* YOUR OBJECTIVE *
Repeat exactly the lines below that lie between the line with "<= dscale d)%nat" and the line with "(** The priority the", counting both of those lines as part of the answer.

* SUPPLIED INFORMATION *
(** [st.error(text)] shows the text on the page. *)
Definition st_error (text : string) : M unit := print text.

Definition save_metrics (metrics : pyval) : M unit :=
  let* history := get_history in
  let* history := lift (py_append history metrics) in
  set_history history;;
  let* n := lift (py_len history) in
  (if (100 <? n)%nat then
     let* history := lift (py_last 100 history) in
     set_history history
   else ret tt);;
  try_except
    (let* history := get_history in
     write_file metrics_file (Text (json_dumps None history)))
    (fun e => st_error ("Error saving metrics: " ++ str_of_exn e)).

Definition load_metrics : M unit :=
  let* found := path_exists metrics_file in
  if found then
    try_except
      (let* content := read_text metrics_file in
       let content := strip content in
       if negb (String.eqb content "") then
         let* history := lift (json_loads content) in
         set_history history
       else ret tt)
      (fun _ => set_history (PList []))
  else ret tt.

Definition state_map (state : string) : result Z :=
  if String.eqb state "OPTIMAL" then Ok 0
  else if String.eqb state "MODERATE" then Ok 1
  else if String.eqb state "HIGH LOAD" then Ok 2
  else if String.eqb state "CRITICAL" then Ok 3
  else Raise (KeyError state).

Fixpoint training_data (entries : list pyval) (X : list (list pyval)) (y : list Z)
    : result (list (list pyval) * list Z) :=
  match entries with
  | [] => Ok (X, y)
  | entry :: rest =>
      do features <- features_of entry;
      do state <- analyze_state entry;
      do label <- state_map (fst state);
      training_data rest (X ++ [features]) (y ++ [label])
  end.

Definition train_model : M (bool * string) :=
  let* history := get_history in
  let* n := lift (py_len history) in
  if (n <? 10)%nat then ret (false, "Need at least 10 samples to train")
  else
    let* entries := lift (py_iter history) in
    let* Xy := lift (training_data entries [] []) in
    let* s := get_scaler in
    let* s := lift (scaler_fit s (fst Xy)) in
    set_scaler s;;
    let* X_scaled := lift (scaler_transform s (fst Xy)) in
    set_model (Some tree_new);;
    let* t := lift (tree_fit tree_new X_scaled (snd Xy)) in
    set_model (Some t);;
    try_except
      (write_file model_file (Pickle t s);;
       ret (true, "Model trained successfully"))
      (fun e => ret (false, "Error saving model: " ++ str_of_exn e)).

End Streamlit.
End Streamlit.

(** ** Histories and runs *)

(** [l[-k:]] on a list. *)
Definition last_n {A} (k : nat) (l : list A) : list A := drop (length l - k) l.

(** A reading whose process enumeration consists of process samples. *)
Definition wf_reading (r : reading) : Prop :=
  exists samples, rd_procs r = map info_of samples.

Module Runs.
Section Runs.
Context `{PyFormat} `{Sklearn}.

(** The Streamlit page collects one sample per click of "Collect Data
    Sample": [save_metrics] once for each. *)
Fixpoint save_all (samples : list pyval) : M unit :=
  match samples with
  | [] => ret tt
  | metrics :: rest => Streamlit.save_metrics metrics;; save_all rest
  end.

(** The world after a computation, and its history. *)
Definition after {A} (m : M A) (w : world) : world := snd (m w).
Definition outcome {A} (m : M A) (w : world) : result A := fst (m w).
Definition history_of (w : world) : pyval := metrics_history (self w).

(** Between [w] and [w'] the history is the same, element for element, the
    same paths refuse writes, and every file but [path] is as it was. *)
Definition untouched (path : string) (w w' : world) : Prop :=
  history_of w' = history_of w /\
  fs_denied (fs w') = fs_denied (fs w) /\
  forall p, p <> path -> fs_files (fs w') !! p = fs_files (fs w) !! p.

(** A computation that, however it ends, changes at most the model, the
    scaler, the printed text and the file [path]. *)
Definition keeps {A} (path : string) (m : M A) : Prop :=
  forall w, untouched path w (after m w).

(** The manager after a fit, and the world after the model file is
    written. *)
Definition trained (w : world) (s : sk_scaler) (t : sk_model) : world :=
  {| self := {| metrics_history := history_of w; model := Some t; scaler := s |};
     fs := fs w; stdout := stdout w |}.

Definition model_saved (path : string) (w : world) : world :=
  match model (self w) with
  | Some t =>
      {| self := self w;
         fs := {| fs_files := <[path := Pickle t (scaler (self w))]> (fs_files (fs w));
                  fs_denied := fs_denied (fs w) |};
         stdout := stdout w |}
  | None => w
  end.

Definition printed (line : string) (w : world) : world :=
  {| self := self w; fs := fs w; stdout := stdout w ++ [line] |}.

End Runs.
End Runs.

(** ** Well-formed histories *)

(** An entry is a snapshot when it is a dictionary of the sampler. *)
Definition is_snapshot (e : pyval) : Prop :=
  exists ts cpu mem avail disk pc freq, e = snapshot ts cpu mem avail disk pc freq.

(** The class index of a state, the label the trainer derives. *)
Definition class_of (s : State) : Z := Z.of_nat (severity s).

(** A fitted pair: what [train_model] computes from the entries of a
    history, step by step, starting from the scaler [s0]. *)
Definition fitted `{Sklearn} (s0 : sk_scaler) (X : list (list pyval)) (y : list Z)
    (s : sk_scaler) (t : sk_model) : Prop :=
  exists M, scaler_fit s0 X = Ok s /\ scaler_transform s X = Ok M /\
            tree_fit tree_new M y = Ok t.

(** A number the sampler reports: a float shows a fractional digit. *)
Definition wf_num (x : num) : Prop :=
  match x with
  | NInt _ => True
  | NFloat d => (1 <= dscale d)%nat
  end.

(** A row of the table the trainer derives from snapshots. *)
Definition table_row (row : list pyval) : Prop :=
  length row = 4%nat /\ Forall is_number row.

(** ** Closed examples *)

Module Examples.

Definition empty_fs : filesystem (H0 := constant_learner) :=
  {| fs_files := ∅; fs_denied := ∅ |}.

(** A world with the given manager, no files and nothing printed. *)
Definition world_of (m : manager (H0 := constant_learner)) : world :=
  {| self := m; fs := empty_fs; stdout := [] |}.

(** The [i]-th of a series of distinct snapshots: cpu [i mod 100]. *)
Definition sample_no (i : nat) : pyval :=
  sample (NInt (Z.of_nat i `mod` 100)) (NFloat (Dec 425 1)).

Definition samples_150 : list pyval := map sample_no (seq 0 150).

Definition reading_0 : reading :=
  {| rd_timestamp := "2024-01-01T00:00:00"; rd_cpu := NFloat (Dec 905 1);
     rd_memory := NFloat (Dec 500 1); rd_available_gb := NFloat (Dec 40 1);
     rd_disk := NFloat (Dec 100 1); rd_pids := 100;
     rd_cpu_freq := NFloat (Dec 24000 1);
     rd_procs := map info_of [ {| ps_name := "python.exe";
                                  ps_cpu := NFloat (Dec 125 1);
                                  ps_memory := NFloat (Dec 31234 4) |} ];
     rd_clock := "12:00:00" |}.

(** A command-line manager whose history already holds 100 snapshots. *)
Definition manager_100 : manager (H0 := constant_learner) :=
  {| metrics_history := PList (map sample_no (seq 0 100));
     model := None; scaler := scaler_new |}.

(** A manager with ten snapshots and no model, and a world where the
    Streamlit model file cannot be written. *)
Definition manager_10 : manager (H0 := constant_learner) :=
  {| metrics_history := PList (map sample_no (seq 0 10));
     model := None; scaler := scaler_new |}.

Definition world_model_denied : world :=
  {| self := manager_10;
     fs := {| fs_files := ∅; fs_denied := {[ Streamlit.model_file ]} |};
     stdout := [] |}.

(** A world where the metrics file of the command-line manager holds the
    text [42]. *)
Definition world_metrics_42 : world (H0 := constant_learner) :=
  {| self := Windows.init;
     fs := {| fs_files := {[ Windows.config_file := Text "42" ]}; fs_denied := ∅ |};
     stdout := [] |}.

End Examples.

(** The priority the data model pairs with each state. *)
Definition priority_name (s : State) : string :=
  match s with
  | IDLE => "LOW"
  | MODERATE => "MEDIUM"
  | HIGH_LOAD => "HIGH"
  | CRITICAL => "CRITICAL"
  end.

(** The priority of the branch [get_recommendations] takes for a state. *)
Definition branch_priority (state : pyval) : string :=
  if py_eq_str state "CRITICAL" then "CRITICAL"
  else if py_eq_str state "HIGH_LOAD" then "HIGH"
  else if py_eq_str state "MODERATE" then "MEDIUM"
  else "LOW".

(** The ranking on typed samples: the active samples, decorated with their
    usage, sorted, undecorated. *)
Definition ranked (samples : list ProcessSample) : list ProcessSample :=
  map snd (sort_desc (map (fun p => (ps_usage p, p)) (List.filter ps_active samples))).

(** [a] may stand before [b] in the ranking. *)
Definition usage_desc (a b : ProcessSample) : Prop :=
  num_le (ps_usage b) (ps_usage a).

Definition has_usage (k : num) (p : ProcessSample) : bool :=
  num_eqb (ps_usage p) k.

(** [x] may stand before [y] in a descending list, and [x] has key [k]. *)
Definition desc {A} (x y : num * A) : Prop := num_le (fst y) (fst x).

Definition has_key {A} (k : num) (x : num * A) : bool := num_eqb (fst x) k.

(** A pair of the decorated list: a sample with its usage. *)
Definition decorated (x : num * ProcessSample) : Prop := fst x = ps_usage (snd x).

* YOUR SOLUTION *
  | NFloat d => (1 <= dscale d)%nat
  end.

(** A row of the table the trainer derives from snapshots. *)
Definition table_row (row : list pyval) : Prop :=
  length row = 4%nat /\ Forall is_number row.

(** ** Closed examples *)

Module Examples.

Definition empty_fs : filesystem (H0 := constant_learner) :=
  {| fs_files := ∅; fs_denied := ∅ |}.

(** A world with the given manager, no files and nothing printed. *)
Definition world_of (m : manager (H0 := constant_learner)) : world :=
  {| self := m; fs := empty_fs; stdout := [] |}.

(** The [i]-th of a series of distinct snapshots: cpu [i mod 100]. *)
Definition sample_no (i : nat) : pyval :=
  sample (NInt (Z.of_nat i `mod` 100)) (NFloat (Dec 425 1)).

Definition samples_150 : list pyval := map sample_no (seq 0 150).

Definition reading_0 : reading :=
  {| rd_timestamp := "2024-01-01T00:00:00"; rd_cpu := NFloat (Dec 905 1);
     rd_memory := NFloat (Dec 500 1); rd_available_gb := NFloat (Dec 40 1);
     rd_disk := NFloat (Dec 100 1); rd_pids := 100;
     rd_cpu_freq := NFloat (Dec 24000 1);
     rd_procs := map info_of [ {| ps_name := "python.exe";
                                  ps_cpu := NFloat (Dec 125 1);
                                  ps_memory := NFloat (Dec 31234 4) |} ];
     rd_clock := "12:00:00" |}.

(** A command-line manager whose history already holds 100 snapshots. *)
Definition manager_100 : manager (H0 := constant_learner) :=
  {| metrics_history := PList (map sample_no (seq 0 100));
     model := None; scaler := scaler_new |}.

(** A manager with ten snapshots and no model, and a world where the
    Streamlit model file cannot be written. *)
Definition manager_10 : manager (H0 := constant_learner) :=
  {| metrics_history := PList (map sample_no (seq 0 10));
     model := None; scaler := scaler_new |}.

Definition world_model_denied : world :=
  {| self := manager_10;
     fs := {| fs_files := ∅; fs_denied := {[ Streamlit.model_file ]} |};
     stdout := [] |}.

(** A world where the metrics file of the command-line manager holds the
    text [42]. *)
Definition world_metrics_42 : world (H0 := constant_learner) :=
  {| self := Windows.init;
     fs := {| fs_files := {[ Windows.config_file := Text "42" ]}; fs_denied := ∅ |};
     stdout := [] |}.

End Examples.

(** The priority the data model pairs with each state. *)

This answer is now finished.